Here are two dataframes grouped how I want them:
last5s = pd.Timestamp.now().replace(microsecond=0) - pd.Timedelta('5s')
dates = pd.date_range(last5s, periods = 5, freq='s')
N=10
data1 = np.random.randint(0,10,N)
data2 = np.random.randint(0,10,N)
df1 = pd.DataFrame({'timestamp': np.random.choice(dates, size=N), 'A': data1})

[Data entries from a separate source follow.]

(** What a finding of the field check carries. *)
Lemma validate_field_finding header value row_num f :
  validate_field header value row_num = Ok (Some f) →
  row f = row_num ∧ column f = header ∧ severity f = SevError ∧
  is_Some (validations self !! header) ∧
  ∃ raw, value = Some raw ∧ Validator.value f = strip raw ∧ strip raw ≠ "".
Proof.
  unfold _validate_field. destruct value as [raw|]; [|done].
  destruct (falsy (Some raw) || _) eqn:Hblank; [done|].
  apply orb_false_iff in Hblank as [_ Hne%bool_decide_eq_false].
  cbn [from_option id] in *.
  destruct (validations self !! header) as [rule|]; [|done].
  destruct (rule_is_empty rule); [done|].
  destruct (r_type rule) as [ty|]; simpl; [|done].
  assert (∀ msg,
    Ok (Some {| row := row_num; column := header; value := strip raw;
                error := msg; severity := SevError |}) = Ok (Some f) →
    row f = row_num ∧ column f = header ∧ severity f = SevError ∧
    is_Some (Some rule) ∧
    ∃ raw0, Some raw = Some raw0 ∧ Validator.value f = strip raw0 ∧
            strip raw0 ≠ "") as Hfinding.
  { intros msg [= <-]. simpl. split_and!; try done. by eexists. }
  repeat case_bool_decide.
  - destruct (r_values rule) as [values|]; simpl; [|done].
    repeat (match goal with |- context [if ?b then _ else _] =>
              destruct b end); try done; apply Hfinding.
  - destruct (negb _); [apply Hfinding|done].
  - destruct (negb _); [apply Hfinding|done].
  - destruct (float _); [|apply Hfinding].
    destruct (r_min rule), (r_max rule);
      repeat (match goal with |- context [if ?b then _ else _] =>
                destruct b end); try done; apply Hfinding.
  - destruct (r_pattern rule) as [p|]; simpl; [|done].
    destruct (re_compile p); [|done].
    destruct (negb _); [apply Hfinding|done].
  - done.
Qed.


Lemma field_step_errors row_num rw res header res' :
  field_step row_num rw res header = Ok res' →
  ∃ new,
    errors (data_validation res') = errors (data_validation res) ++ new ∧
    warnings (data_validation res') = warnings (data_validation res) ∧
    Forall (λ f, row f = row_num ∧ column f = header ∧
                 is_Some (validations self !! header) ∧
                 severity f = SevError ∧
                 ∃ raw, rw !! header = Some (Some raw) ∧
                        value f = strip raw ∧ strip raw ≠ "") new.
Proof.
  unfold Validator.field_step.
  case_bool_decide as Hrule;
    [|intros [= <-]; exists []; by rewrite app_nil_r].
  destruct (validate_field _ _ _) as [[f|]|e] eqn:Hf; simpl; [| |done].
  - intros [= <-].
    apply validate_field_finding in Hf
      as (Hrow & Hcol & Hsev & _ & raw & Hraw & Hval & Hne).
    exists [f]. unfold record_finding. rewrite Hsev. simpl.
    split_and!; try done. constructor; [|done].
    split_and!; try done. exists raw. split_and!; try done.
    destruct (rw !! header) as [v|] eqn:Hget; simpl in Hraw.
    + by rewrite Hraw.
    + injection Hraw as <-. by destruct Hne.
  - intros [= <-]. exists []. by rewrite app_nil_r.
Qed.
(* ===== verification/_CoqProject ===== *)
-Q . S2P
Prelude.v
Numerals.v
State.v
Machine.v
Image.v
Kheap.v
KheapBitmap.v
KheapSpec.v
KheapOps.v
KheapClient.v
KheapProps.v
Framebuffer.v
FramebufferFacts.v
FramebufferProps.v
Isr.v
Keyboard.v
Serial.v
SerialFacts.v
Pic.v
Interrupt.v
InterruptFacts.v
Samples.v
SerialProps.v
InputProps.v
Producer.v
Interleave.v
InterleaveProps.v
Descriptors.v
DescriptorProps.v
Paging.v
PagingFacts.v
PagingProps.v
Syscall.v
Preempt.v
SyscallFacts.v
SyscallCalls.v
SyscallProps.v
CString.v
Stdio.v
StdioFacts.v
Printf.v
Shell.v
TokenizeFacts.v
ShellFacts.v
ShellTurn.v
UserSamples.v
UserProps.v
EchoProgram.v
Kmain.v
Boot.v
BootInit.v
BootHeap.v
BootSequence.v
BootFinal.v
Process.v
BootSamples.v
KmainProps.v
Footprint.v
FootprintDrivers.v
FootprintCalls.v
Storage.v
Invariant.v
InvariantDrivers.v
InvariantKernel.v
InvariantProps.v
Asm.v
AsmFacts.v
AsmStubs.v
AsmUser.v
AsmSamples.v
AsmEntry.v
AsmRefine.v
AsmProps.v
Integrity.v
IntegrityProps.v
AsmBoot.v
AsmBootFacts.v
AsmBootProps.v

df2 = pd.DataFrame({'timestamp': np.random.choice(dates, size=N), 'B': data2})
print(df1)
print(df2)
print()
g1 = df1.groupby(pd.Grouper(key='timestamp', freq='1s'))
print("g1:")
for time, group in g1:
print('time:', time)
print(group)
print()
print()
g2 = df2.groupby(pd.Grouper(key='timestamp', freq='1s'))
print('g2:')
for time, group in g2:
print('time:', time)
print(group)
print()
Output (e.g.):
timestamp A
0 2024-03-01 10:05:26 7
1 2024-03-01 10:05:25 8
2 2024-03-01 10:05:28 1
3 2024-03-01 10:05:24 2
4 2024-03-01 10:05:28 5
5 2024-03-01 10:05:27 4
6 2024-03-01 10:05:24 6
7 2024-03-01 10:05:26 3
8 2024-03-01 10:05:26 8
9 2024-03-01 10:05:28 8
timestamp B
0 2024-03-01 10:05:25 1
1 2024-03-01 10:05:26 6
2 2024-03-01 10:05:25 5
3 2024-03-01 10:05:28 7
4 2024-03-01 10:05:27 7
5 2024-03-01 10:05:28 1
6 2024-03-01 10:05:28 4
7 2024-03-01 10:05:25 0
8 2024-03-01 10:05:24 6
9 2024-03-01 10:05:24 5
g1:
time: 2024-03-01 10:05:24
timestamp A
3 2024-03-01 10:05:24 2
6 2024-03-01 10:05:24 6
time: 2024-03-01 10:05:25
timestamp A
1 2024-03-01 10:05:25 8
time: 2024-03-01 10:05:26
timestamp A
0 2024-03-01 10:05:26 7
7 2024-03-01 10:05:26 3
8 2024-03-01 10:05:26 8
time: 2024-03-01 10:05:27
timestamp A
5 2024-03-01 10:05:27 4
time: 2024-03-01 10:05:28
timestamp A
2 2024-03-01 10:05:28 1
4 2024-03-01 10:05:28 5
9 2024-03-01 10:05:28 8
g2:
time: 2024-03-01 10:05:24
timestamp B
8 2024-03-01 10:05:24 6
9 2024-03-01 10:05:24 5
time: 2024-03-01 10:05:25
timestamp B
0 2024-03-01 10:05:25 1
2 2024-03-01 10:05:25 5
7 2024-03-01 10:05:25 0
time: 2024-03-01 10:05:26
timestamp B
1 2024-03-01 10:05:26 6
time: 2024-03-01 10:05:27
timestamp B
4 2024-03-01 10:05:27 7
time: 2024-03-01 10:05:28
timestamp B
3 2024-03-01 10:05:28 7
5 2024-03-01 10:05:28 1
6 2024-03-01 10:05:28 4
How do I "join" the groups together such that I can iterate over them together? E.g. I want to be able to do:
for time, group1, group2 in somehow_joined(g1,g2):
<do stuff with group1 and group2 in this common time group>
You can just do:
for t, d1 in g1:
d2 = g2.get_group(t)
if d2 is None:
print("I don't want this")
continue
print(d1)
print('-'*10)
print(d2)
print('='*30)
Output:
timestamp A
0 2024-02-29 19:10:14 0
3 2024-02-29 19:10:14 7
7 2024-02-29 19:10:14 1
----------
timestamp B
1 2024-02-29 19:10:14 0
3 2024-02-29 19:10:14 6
5 2024-02-29 19:10:14 9
6 2024-02-29 19:10:14 4
==============================
timestamp A
2 2024-02-29 19:10:15 2
5 2024-02-29 19:10:15 8
6 2024-02-29 19:10:15 2
9 2024-02-29 19:10:15 6
----------
timestamp B
8 2024-02-29 19:10:15 9
==============================
timestamp A
1 2024-02-29 19:10:16 3
4 2024-02-29 19:10:16 9
8 2024-02-29 19:10:16 6
----------
timestamp B
2 2024-02-29 19:10:16 6
4 2024-02-29 19:10:16 6
==============================